• _Task requirements_
Transcribe word for word the lines below from the line with "assert (Ir : ref_index" through the line with "- apply (inj", ends included.

• _Available data_
"""
Lemma good_root M_COST LANES k malloc g1 g2 g3 input (HE : environment_ok M_COST LANES k malloc g1 g2 g3 input) i M t :
  good_run M_COST LANES g1 input i M t -> element_ok (getRoot t).
Proof. intros [-> _ _ Et]. exact (root_ok _ _ _ _ _ _ _ _ HE M t Et). Qed.

Section binding.
Context (L : nat) (M_COST LANES : Z) (k : nat) (uint256_t : list Z -> Z) (malloc : allocator).
Context (h0_garbage blockhash_garbage bytes_garbage input : list Z).
Context (HE : environment_ok M_COST LANES k malloc h0_garbage blockhash_garbage bytes_garbage input).
Context (i : argon2_instance_t) (M : list block) (t : MerkleTree).
Context (Hg : good_run M_COST LANES h0_garbage input i M t).
Abbreviation next_y := (next_y M_COST uint256_t M).

Abbreviation seg := (M_COST / (LANES * 4)).
Abbreviation Ln := (4 * seg).
Abbreviation path := (path M_COST LANES k h0_garbage input M).
Abbreviation carries := (carries M_COST LANES k uint256_t h0_garbage input M).

Lemma index_before_range ij : 0 <= ij < M_COST -> 0 <= index_before ij Ln < M_COST.
Proof.
  intros Hi. pose proof (cost_bounds M_COST LANES k malloc _ _ _ input HE) as (B1 & B2 & B3 & B4).
  pose proof (co_lanes _ _ _ (en_constants _ _ _ _ _ _ _ _ HE)) as HL.
  pose proof (Z.div_mod ij Ln ltac:(lia)) as Hd. pose proof (Z.mod_pos_bound ij Ln ltac:(lia)) as Hm.
  assert (Hq : 0 <= ij / Ln < LANES) by (split; [apply Z.div_pos; lia | apply Z.div_lt_upper_bound; lia]).
  assert (Hs : ij mod Ln = 0 -> ij + Ln <= M_COST) by nia.
  unfold index_before. destruct (Z.eqb_spec (ij mod Ln) 0) as [Hz|Hz], (Z.eqb_spec (ij mod Ln) 1); try specialize (Hs Hz); unwrap; lia.
Qed.

Lemma computed_ref_range ij w : 0 <= ij < M_COST -> 0 <= computed_ref_block seg Ln LANES ij w < M_COST.
Proof.
  intros Hi. pose proof (cost_bounds M_COST LANES k malloc _ _ _ input HE) as (B1 & B2 & B3 & B4).
  pose proof (co_lanes _ _ _ (en_constants _ _ _ _ _ _ _ _ HE)) as HL.
  assert (Hq : 0 <= ij / Ln < LANES) by (split; [apply Z.div_pos; lia | apply Z.div_lt_upper_bound; lia]).
  unfold computed_ref_block. cbv zeta. set (s := u32 (ij - _) / seg).
  set (rl := if s =? 0 then _ else _). set (x := IndexBeta _ _ _ _).
  assert (Hr : 0 <= rl < LANES).
  { unfold rl. destruct (s =? 0); [exact Hq |]. pose proof (Z.mod_pos_bound (w ≫ 32) LANES ltac:(lia)). unwrap. lia. }
  assert (Hx : 0 <= x < Ln).
  { unfold x, IndexBeta. cbn [lane_length]. set (q := u64 _ mod Ln).
    assert (0 <= q < Ln) by (apply Z.mod_pos_bound; lia). unwrap. lia. }
  assert (0 <= Ln * rl /\ Ln * rl + Ln <= M_COST) by nia. unwrap; lia.
Qed.

(** Every step presents two blocks of 128 words and three proofs of [k] hashes. *)
Record presented (bs : list block) (ps : list Elements) (j : nat) : Prop := {
  pr_blocks : forall n, (j * 2 - 2 <= n < j * 2)%nat -> Argon2Blocks.block_ok (nth n bs []);
  pr_proofs : forall n, (j * 3 - 3 <= n < j * 3)%nat -> length (nth n ps []) = k /\ Forall element_ok (nth n ps []) }.

(** Opening block [b] at place [z], beside the opening of the block of [M]. *)
Definition compared (b : block) (proof : Elements) (z : Z) : list (list Z * list Z) :=
  zip (opened_messages b proof z) (opened_messages (block_at M z) (path z) z).

(** All the messages that step [j] of the verifier hashes when it reaches the
    step with [y], each beside the honest message of the same place and layer. *)
Definition step_messages (h0 : list Z) (bs : list block) (ps : list Elements) (j : nat) (y : list Z) : list (list Z * list Z) :=
  let ij := index_of M_COST uint256_t y in
  let prev_block := nth (j * 2 - 2) bs [] in
  let ref_block := nth (j * 2 - 1) bs [] in
  let ref := computed_ref_block seg Ln LANES ij (prev_block .[ 0 ]) in
  compared prev_block (nth (j * 3 - 2) ps []) (index_before ij Ln) ++
  compared ref_block (nth (j * 3 - 1) ps []) ref ++
  compared (fill_block_mtp prev_block ref_block [] false ref h0) (nth (j * 3 - 3) ps []) ij.

Lemma opening_binds b proof z : 0 <= z < M_COST -> length proof = k -> Forall element_ok proof ->
  checkProofOrdered proof (getRoot t) (compute_blake2b b) (u32 (z + 1)) = Some true ->
  StoreBlock (copy_block b) = StoreBlock (copy_block (block_at M z)) /\ proof = path z \/ Exists clash (compared b proof z).
Proof.
  intros Hz Hl Hf Ec. destruct Hg as [Ei _ _ Et]. pose proof (en_constants _ _ _ _ _ _ _ _ HE) as HC.
  pose proof (elements_length M_COST LANES k malloc _ _ _ input HE M) as El.
  pose proof (elements_ok M_COST LANES h0_garbage input M) as Fe.
  pose proof (cost_nat M_COST LANES k malloc _ _ _ input HE _ Hz) as Hn.
  pose proof (elements_nth M_COST LANES k malloc _ _ _ input HE M _ Hz) as Enth.
  pose proof (cost_bounds M_COST LANES k malloc _ _ _ input HE) as (B1 & _). subst i.
  destruct (tree_opening k _ t _ (co_k _ _ _ HC) El Fe Et Hn) as (_ & Er & _). rewrite Er in Ec.
  rewrite wrap_small in Ec by (unfold word; lia). replace (z + 1) with (Z.of_nat (S (Z.to_nat z))) in Ec by lia.
  unfold compared, opened_messages. cbn [zip_with].
  destruct (tree_opening_sound k _ _ _ _ (co_k _ _ _ HC) El Fe Hn Hl Hf (digest_ok b) Ec) as [[Ed Ep]|Hc];
    [|right; right; rewrite <- Enth; exact Hc].
  rewrite Enth, !digest_hash in Ed.
  destruct (decide (StoreBlock (copy_block b) = StoreBlock (copy_block (block_at M z)))) as [E|Hne]; [left | right; left; split]; auto.
Qed.

(** An accepted step carries the honest blocks and proofs and computes the
    honest y[j], unless two of its messages clash. *)
Lemma verify_step_sound h0 bs ps j y y' : (1 <= j)%nat -> presented bs ps j ->
  verify_step M_COST LANES uint256_t h0 (getRoot t) bs ps j y = Some (Some y') ->
  y' = next_y y /\ carries j y bs ps \/ Exists clash (step_messages h0 bs ps j y).
Proof.
  intros Hj [Hb Hp] E. pose proof (index_range M_COST LANES k uint256_t malloc _ _ _ input HE y) as Hr.
  pose proof (cost_bounds M_COST LANES k malloc _ _ _ input HE) as (B1 & B2 & B3 & B4).
  pose proof (co_lanes _ _ _ (en_constants _ _ _ _ _ _ _ _ HE)) as HL.
  pose proof (inst_fields M_COST LANES k malloc _ _ _ input HE) as (F1 & F2 & F3 & _).
  pose proof (Hb (j * 2 - 2)%nat ltac:(lia)) as Ob. pose proof (Hb (j * 2 - 1)%nat ltac:(lia)) as Ob'.
  destruct (Hp (j * 3 - 3)%nat ltac:(lia)) as [L1 P1]. destruct (Hp (j * 3 - 2)%nat ltac:(lia)) as [L2 P2].
  destruct (Hp (j * 3 - 1)%nat ltac:(lia)) as [L3 P3].
  unfold verify_step, ARGON2_SYNC_POINTS in E. cbv zeta in E. destruct (Z.ltb_spec M_COST (2 * 4 * LANES)); [nia |].
  rewrite (wrap_small 32 (seg * 4)) in E by (unfold word; nia). replace (seg * 4) with Ln in E by lia.
  rewrite !(copy_block_ok _ Ob), !(copy_block_ok _ Ob') in E. unfold step_messages. cbv zeta.
  set (ij := index_of M_COST uint256_t y) in *. set (pb := nth (j * 2 - 2) bs []) in *. set (rb := nth (j * 2 - 1) bs []) in *.
  set (ref := computed_ref_block seg Ln LANES ij (pb .[ 0 ])) in *. set (b := fill_block_mtp pb rb [] false ref h0) in *.
  pose proof (index_before_range ij Hr) as Rp. pose proof (computed_ref_range ij (pb .[ 0 ]) Hr) as Rr. fold ref in Rr.
  destruct (checkProofOrdered (nth (j * 3 - 2) ps []) _ _ _) as [[]|] eqn:E2; cbn [check_opening] in E; [|discriminate|discriminate].
  destruct (checkProofOrdered (nth (j * 3 - 1) ps []) _ _ _) as [[]|] eqn:E3; cbn [check_opening] in E; [|discriminate|discriminate].
  destruct (checkProofOrdered (nth (j * 3 - 3) ps []) _ _ _) as [[]|] eqn:E1; cbn [check_opening] in E; [|discriminate|discriminate].
  apply (inj Some), (inj Some) in E. rewrite !Exists_app.
  destruct (opening_binds _ _ _ Rp L2 P2 E2) as [[Bp Qp]|]; [|auto].
  destruct (opening_binds _ _ _ Rr L3 P3 E3) as [[Br Qr]|]; [|auto].
  destruct (opening_binds _ _ _ Hr L1 P1 E1) as [[Bc Qc]|]; [|auto]. left.
  assert (OM : forall z, 0 <= z < M_COST -> Argon2Blocks.block_ok (block_at M z)).
  { intros z Hz. destruct Hg as [Ei _ HM _]. subst i. exact (block_index_range M_COST LANES k malloc _ _ _ input HE M HM z Hz). }
  rewrite !copy_block_ok in Bp, Br by auto. apply StoreBlock_inj in Bp; [|auto|auto]. apply StoreBlock_inj in Br; [|auto|auto].
  assert (Ip : prev_index M_COST LANES h0_garbage input M ij = index_before ij Ln)
    by (unfold prev_index, GetBlockIndex; cbn [fst]; rewrite F2; reflexivity).
  assert (Ir : ref_index M_COST LANES h0_garbage input M ij = ref).
  { unfold ref_index, GetBlockIndex. cbn [snd]. rewrite F1, F2, F3, <- Bp. reflexivity. }
  split; [subst y'; unfold MtpCorrect.next_y; fold ij; rewrite Bc; reflexivity |].
  split; fold ij pb rb; rewrite ?Ip, ?Ir, ?copy_block_ok by auto; assumption.
Qed.

Lemma verify_loop_sound h0 bs ps n j y y' : (1 <= j)%nat -> (forall j', (j <= j' < j + n)%nat -> presented bs ps j') ->
  verify_loop M_COST LANES uint256_t h0 (getRoot t) bs ps (seq j n) y = Some (Some y') ->
  y' = Nat.iter n next_y y /\ (forall m, (m < n)%nat -> carries (j + m) (Nat.iter m next_y y) bs ps) \/
  exists m, (m < n)%nat /\ Exists clash (step_messages h0 bs ps (j + m) (Nat.iter m next_y y)).
Proof.
  revert j y. induction n as [|n IH]; intros j y Hj Hp E; cbn [seq verify_loop] in E.
  - apply (inj Some), (inj Some) in E. left. split; [auto | lia].
  - destruct (verify_step _ _ _ _ _ _ _ j y) as [[y1|]|] eqn:Es; [|discriminate|discriminate].
    destruct (verify_step_sound h0 bs ps j y y1 Hj (Hp j ltac:(lia)) Es) as [[-> Hc]|Hc];
      [|right; exists 0%nat; rewrite Nat.add_0_r; split; [lia | exact Hc]].
    destruct (IH (S j) (next_y y) ltac:(lia)) as [[-> Hm]|(m & Hm & Hx)]; [intros; apply Hp; lia | exact E | left | right].
    + split; [rewrite Nat.iter_succ_r; reflexivity |]. intros [|m] Hm'; [rewrite Nat.add_0_r; exact Hc |].
      rewrite Nat.iter_succ_r, <- Nat.add_succ_comm. apply Hm. lia.
    + exists (S m). rewrite Nat.iter_succ_r, <- Nat.add_succ_comm. split; [lia | exact Hx].
Qed.
End binding.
"""
• _The answer_
  assert (Ir : ref_index M_COST LANES h0_garbage input M ij = ref).
  { unfold ref_index, GetBlockIndex. cbn [snd]. rewrite F1, F2, F3, <- Bp. reflexivity. }
  split; [subst y'; unfold MtpCorrect.next_y; fold ij; rewrite Bc; reflexivity |].
  split; fold ij pb rb; rewrite ?Ip, ?Ir, ?copy_block_ok by auto; assumption.
Qed.

Lemma verify_loop_sound h0 bs ps n j y y' : (1 <= j)%nat -> (forall j', (j <= j' < j + n)%nat -> presented bs ps j') ->
  verify_loop M_COST LANES uint256_t h0 (getRoot t) bs ps (seq j n) y = Some (Some y') ->
  y' = Nat.iter n next_y y /\ (forall m, (m < n)%nat -> carries (j + m) (Nat.iter m next_y y) bs ps) \/
  exists m, (m < n)%nat /\ Exists clash (step_messages h0 bs ps (j + m) (Nat.iter m next_y y)).
Proof.
  revert j y. induction n as [|n IH]; intros j y Hj Hp E; cbn [seq verify_loop] in E.
  - apply (inj Some), (inj Some) in E. left. split; [auto | lia].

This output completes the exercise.